*EXERCISE REQUIREMENTS:* Report each line from the entries in which "userRepository" can be found.

━━━━━ GIVEN INFORMATION

(* ================================================================== *)
(** ** Effects: what a run does to the outside world                   *)
(* ================================================================== *)

Inductive message : Type :=
| MsgProcessing                    (* "Processing video..." *)
| MsgProcessed (frame_idx : Z)     (* "  Processed {frame_idx} frames..." *)
| MsgFfmpegNotFound                (* "ffmpeg not found; leaving video without audio." *)
| MsgFfmpegFailed (e : exn)        (* "ffmpeg failed ({e}); leaving video without audio." *)
| MsgDone (output_path : string).  (* "Done. Output written to: {output_path}" *)

(** The observable effects, in the order they happen. *)
Inductive event : Type :=
| EvReadText (fr : frame)          (* reader.readtext(frame, detail=1) was called *)
| EvRedact (boxes : list box)      (* blur_or_black(frame, boxes, mode) was called *)
| EvWrite (fr : frame)             (* writer.write(frame) *)
| EvPrint (m : message)
| EvReleaseCapture                 (* cap.release() *)
| EvReleaseWriter                  (* writer.release() *)
| EvRun (cmd : list string)        (* subprocess.run(cmd, check=True) was called *)
| EvReplace (src dst : string)     (* src.replace(dst) succeeded *)
| EvUnlink (p : string).           (* p.unlink() succeeded *)

(** A computation appends to the trace of events and returns or raises. *)
Definition io (A : Type) : Type := list event -> list event * result A.

Definition io_ret {A : Type} (a : A) : io A := fun tr => (tr, Ok a).

Definition io_raise {A : Type} (e : exn) : io A := fun tr => (tr, Raise e).

Definition io_bind {A B : Type} (c : io A) (k : A -> io B) : io B :=
  fun tr =>
    match c tr with
    | (tr1, Ok a) => k a tr1
    | (tr1, Raise e) => (tr1, Raise e)
    end.

Definition lift {A : Type} (r : result A) : io A := fun tr => (tr, r).

Definition emit (ev : event) : io unit := fun tr => (tr ++ [ev], Ok tt).

Notation "x <~ c1 ;; c2" := (io_bind c1 (fun x => c2))
  (at level 61, c1 at next level, right associativity).

(** How the operating system answers the three calls of the remux step. *)
Inductive launch : Type :=
| LaunchFailed (e : os_error)      (* the executable could not be started *)
| Exited (returncode : Z).

Record os_env : Type := {
  spawn : list string -> launch;
  replace_fails : string -> string -> option os_error;
  unlink_fails : string -> option os_error
}.

(** [subprocess.run(cmd, check=True)]: [FileNotFoundError] (or another
    [OSError]) when the executable cannot be started, [CalledProcessError]
    when it exits with a non-zero status. *)
Definition subprocess_run (env : os_env) (cmd : list string) : io unit :=
  _ <~ emit (EvRun cmd) ;;
  match spawn env cmd with
  | LaunchFailed e => io_raise (OSError e)
  | Exited rc =>
      if rc =? 0 then io_ret tt else io_raise (CalledProcessError rc)
  end.

(** [src.replace(dst)] of [pathlib.Path]. *)
Definition path_replace (env : os_env) (src dst : string) : io unit :=
  match replace_fails env src dst with
  | None => emit (EvReplace src dst)
  | Some e => io_raise (OSError e)
  end.

(** [p.unlink()] of [pathlib.Path]. *)
Definition path_unlink (env : os_env) (p : string) : io unit :=
  match unlink_fails env p with
  | None => emit (EvUnlink p)
  | Some e => io_raise (OSError e)
  end.

(* ================================================================== *)
(** ** The Audio Remux Fallback: [mux_audio]                           *)
(* ================================================================== *)

Definition ffmpeg_cmd (input_path video_only_path output_path : string)
  : list string :=
  [ "ffmpeg"; "-y";
    "-i"; video_only_path;
    "-i"; input_path;
    "-map"; "0:v:0";
    "-map"; "1:a?";
    "-c:v"; "copy";
    "-c:a"; "copy";
    output_path ]%string.

(** Lines 137-150: [try ... except FileNotFoundError ... except
    CalledProcessError ... else: try unlink except OSError: pass].  An
    exception raised inside a handler, or one no clause matches, escapes. *)
Definition mux_audio (env : os_env)
  (input_path video_only_path output_path : string) : io unit :=
  let cmd := ffmpeg_cmd input_path video_only_path output_path in
  fun tr =>
    match subprocess_run env cmd tr with
    | (tr1, Raise (OSError ENOENT)) =>
        (_ <~ emit (EvPrint MsgFfmpegNotFound) ;;
         path_replace env video_only_path output_path) tr1
    | (tr1, Raise (CalledProcessError rc)) =>
        (_ <~ emit (EvPrint (MsgFfmpegFailed (CalledProcessError rc))) ;;
         path_replace env video_only_path output_path) tr1
    | (tr1, Raise e) => (tr1, Raise e)
    | (tr1, Ok _) =>
        match path_unlink env video_only_path tr1 with
        | (tr2, Raise (OSError _)) => (tr2, Ok tt)
        | r => r
        end
    end.

(* ================================================================== *)
(** ** The Frame Scheduler and Region Cache: the loop of [main]        *)
(* ================================================================== *)

(** The parsed command line, as far as the loop reads it. *)
Record Args : Type := {
  mode : Mode;
  band_ratio : Py.num;
  detect_every : Z;
  conf_thresh : spec_float
}.

(** The three loop variables of lines 183-185. *)
Record loop_state : Type := {
  frame_idx : Z;
  last_boxes : list box;
  empty_streak : Z
}.

Definition initial_state : loop_state :=
  {| frame_idx := 0; last_boxes := []; empty_streak := 0 |}.

(** Lines 202-212: what a detection frame does to the cache. *)
Definition update_cache (st : loop_state) (new_boxes : list box) : loop_state :=
  match new_boxes with
  | _ :: _ =>
      {| frame_idx := frame_idx st;
         last_boxes := new_boxes;
         empty_streak := 0 |}
  | [] =>
      let streak := empty_streak st + 1 in
      {| frame_idx := frame_idx st;
         last_boxes := if streak >=? 3 then [] else last_boxes st;
         empty_streak := streak |}
  end.

Section Main.

Variable GaussianBlur : gaussian_blur.

(** The call of lines 195-200; the trace records that the reader ran. *)
Definition run_detection (args : Args) (reader : Reader) (fr : frame)
  : io (list box) :=
  _ <~ emit (EvReadText fr) ;;
  lift (detect_text_boxes fr reader (band_ratio args) (conf_thresh args)).

(** Lines 193-212: the scheduling decision and the cache update. *)
Definition schedule (args : Args) (reader : Reader) (st : loop_state)
  (fr : frame) : io loop_state :=
  r <~ lift (Py.mod_ (frame_idx st) (detect_every args)) ;;
  if r =? 0
  then new_boxes <~ run_detection args reader fr ;;
       io_ret (update_cache st new_boxes)
  else io_ret st.

(** Lines 193-219: one iteration, on the frame [cap.read()] returned. *)
Definition loop_body (args : Args) (reader : Reader) (st : loop_state)
  (fr : frame) : io loop_state :=
  st1 <~ schedule args reader st fr ;;
  _ <~ emit (EvRedact (last_boxes st1)) ;;
  let fr' := blur_or_black GaussianBlur fr (last_boxes st1) (mode args) in
  _ <~ emit (EvWrite fr') ;;
  let idx := frame_idx st1 + 1 in
  _ <~ (if idx mod 100 =? 0
        then emit (EvPrint (MsgProcessed idx))
        else io_ret tt) ;;
  io_ret {| frame_idx := idx;
            last_boxes := last_boxes st1;
            empty_streak := empty_streak st1 |}.

(** The [while True] loop of lines 188-219 over the frames the capture
    delivers before [ret] is false. *)
Fixpoint process_frames (args : Args) (reader : Reader) (st : loop_state)
  (frames : list frame) : io loop_state :=
  match frames with
  | [] => io_ret st
  | fr :: rest =>
      st' <~ loop_body args reader st fr ;;
      process_frames args reader st' rest
  end.
(** A partial that leaves the email alone does not disturb lookups by
    email: the same row is found, with the partial applied when its id is
    the updated one. *)
Lemma findOne_by_email_update (email id : string) (f : User.t -> User.t)
    (s : State) :
  (forall u, User.email (f u) = User.email u) ->
  userRepository.findOne (by_email email) (userRepository.update id f s)
  = option_map (fun u => if String.eqb (User.id u) id then f u else u)
      (userRepository.findOne (by_email email) s).
Proof.
  intros Hemail. unfold userRepository.findOne, userRepository.update. simpl.
  apply find_map_stable. intros u. unfold by_email.
  destruct (String.eqb (User.id u) id); [rewrite Hemail|]; reflexivity.
Qed.

(** ** One-time passcodes: issuance *)

Lemma generateOtp_store (email : string) (resend : bool) (env : Env.t)
    (s : State) (user : User.t) :
  userRepository.findOne (by_email email) s = Some user ->
  users (snd (generateOtp email resend env s)) = users s
  /\ otps (snd (generateOtp email resend env s))
     = (kept_records user resend s ++ [issued_record user env s])%list
  /\ next_otp_id (snd (generateOtp email resend env s)) = S (next_otp_id s).
Proof.
  intros Hfind. unfold generateOtp, kept_records, issued_record.
  rewrite Hfind.
  destruct (otpRepository.findOne (by_userId (User.id user)) s) as [old|];
    [destruct resend|];
    unfold otpRepository.save, mailerService.sendEmail;
    destruct (Env.mail env); simpl; auto.
Qed.
Lemma balanced_medical (m : medical_dict) (st : state) :
  balanced st (persist_medical env case (Some communication) m st).
Proof.
  unfold balanced, persist_medical, objects_get_or_create, objects_create, uuid4, _cite,
    create_citation, reference_if_allowed, create_reference, bind, get_db, put_db, ret,
    raise, cited_rows, referenced_rows, citations, references.
  cbv beta iota zeta.
  destruct (Py.truthy (med_facility_name m)); simpl;
    repeat match goal with
           | |- context [match filter ?p ?l with _ => _ end] =>
               destruct (filter p l) as [| ? [| ? ?]]; simpl
           | |- context [citation_write_fails env ?c] => rewrite (citations_taken c); simpl
           | |- context [reference_write_fails env ?c] => rewrite (references_taken c); simpl
           end;
    rewrite ?length_app; simpl; (split; lia).
Qed.

Lemma balanced_update_case_fields (result : IntakeExtractionResult) (st : state) :
  balanced st (update_case_fields case result st).
Proof.
  unfold balanced, update_case_fields, save_case, bind, get_db, put_db, ret, cited_rows,
    referenced_rows, citations, references.
  destruct (incident_date result), (Case.incident_date case),
    (if_set (incident_type result)); simpl;
    try destruct (Py.truthy (Case.incident_type _)); simpl; split; reflexivity.
Qed.

(** X11. Under a storage that takes every write, [persist] with a
    communication writes one citation for each other party, medical provider
    and damage it creates, and one reference for each other party and
    medical provider it creates, however it ends; facts it finds stored
    get neither. *)
Theorem one_citation_per_created_fact (result : IntakeExtractionResult) (st : state) :
  let after := persist env case result (Some communication) st in
  length (citations (fst after)) + cited_rows st
    = length (citations st) + cited_rows (fst after)
  /\ length (references (fst after)) + referenced_rows st
     = length (references st) + referenced_rows (fst after).
Proof.
  cbv zeta. change (balanced st (persist env case result (Some communication) st)).
  unfold persist.
  apply balanced_bind; [apply balanced_update_case_fields |]. intros st1.
  apply balanced_bind; [apply balanced_for_each; apply balanced_party |]. intros st2.
  apply balanced_bind; [apply balanced_for_each; apply balanced_medical |]. intros st3.
  apply balanced_for_each. apply balanced_damage.
Qed.

End Accepting.

Section MetadataCitations.

Variable env : environment.

Hypothesis citations_taken : forall c, citation_write_fails env c = false.
Hypothesis references_taken : forall r, reference_write_fails env r = false.

(** X12. Under a storage that takes every write, [_write_metadata_citations]
    returns after writing one citation for each of the caller name, the
    accident date, the case type and the incident location that the
    findings hold, in this order and for the given communication.  The
    caller-name citation alone gets a reference, which points to the
    client. *)
Theorem metadata_citations_written (communication : ClientCommunication.t)
    (meta : list (string * finding)) (client : Client.t) (st : state) :
  let after := _write_metadata_citations env communication meta client st in
  snd after = Return tt
  /\ exists new,
       citations (fst after) = citations st ++ new
       /\ map (fun c => (ClientCommunicationCitation.citation_key c,
                         ClientCommunicationCitation.communication c)) new
          = map (fun key => (key, ClientCommunication.id communication))
                (filter (fun key => match dict_get meta key with
                                    | Some _ => true
                                    | None => false
                                    end)
                        ["caller_name"; "accident_date"; "case_type"; "incident_location"])
       /\ match dict_get meta "caller_name" with
          | Some _ =>
              exists c rest r,
                new = c :: rest
                /\ references (fst after) = references st ++ [r]
                /\ CitationReference.citation r = ClientCommunicationCitation.id c
                /\ CitationReference.content_type r = "client"
                /\ CitationReference.object_id r = Client.id client
                /\ CitationReference.relationship_label r = "identified caller"
          | None => references (fst after) = references st
          end.
Proof.
  cbv zeta.
  unfold _write_metadata_citations, _cite_meta, create_citation, reference_if_allowed,
    create_reference, objects_create, uuid4, bind, get_db, put_db, ret, raise,
    citations, references.
  cbv beta iota zeta.
  cbn [filter].
  destruct (dict_get meta "caller_name") as [f1 |];
    destruct (dict_get meta "accident_date") as [f2 |];
    destruct (dict_get meta "case_type") as [f3 |];
    destruct (dict_get meta "incident_location") as [f4 |];
    simpl;
    repeat match goal with
           | |- context [citation_write_fails env ?c] => rewrite (citations_taken c); simpl
           | |- context [reference_write_fails env ?c] => rewrite (references_taken c); simpl
           end;
    (split; [reflexivity |]);
    rewrite <- ?app_assoc; simpl;
    eexists; (split; [try reflexivity; symmetry; apply app_nil_r |]);
    (split; [reflexivity |]);
    try reflexivity;
    do 3 eexists; repeat split.
Qed.

End MetadataCitations.

(** ** Persisting the same result again *)

Section Upsert.

Variable env : environment.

━━━━━━━━━━

*EXERCISE ANSWER:*
  userRepository.findOne (by_email email) (userRepository.update id f s)
      (userRepository.findOne (by_email email) s).
  intros Hemail. unfold userRepository.findOne, userRepository.update. simpl.
  userRepository.findOne (by_email email) s = Some user ->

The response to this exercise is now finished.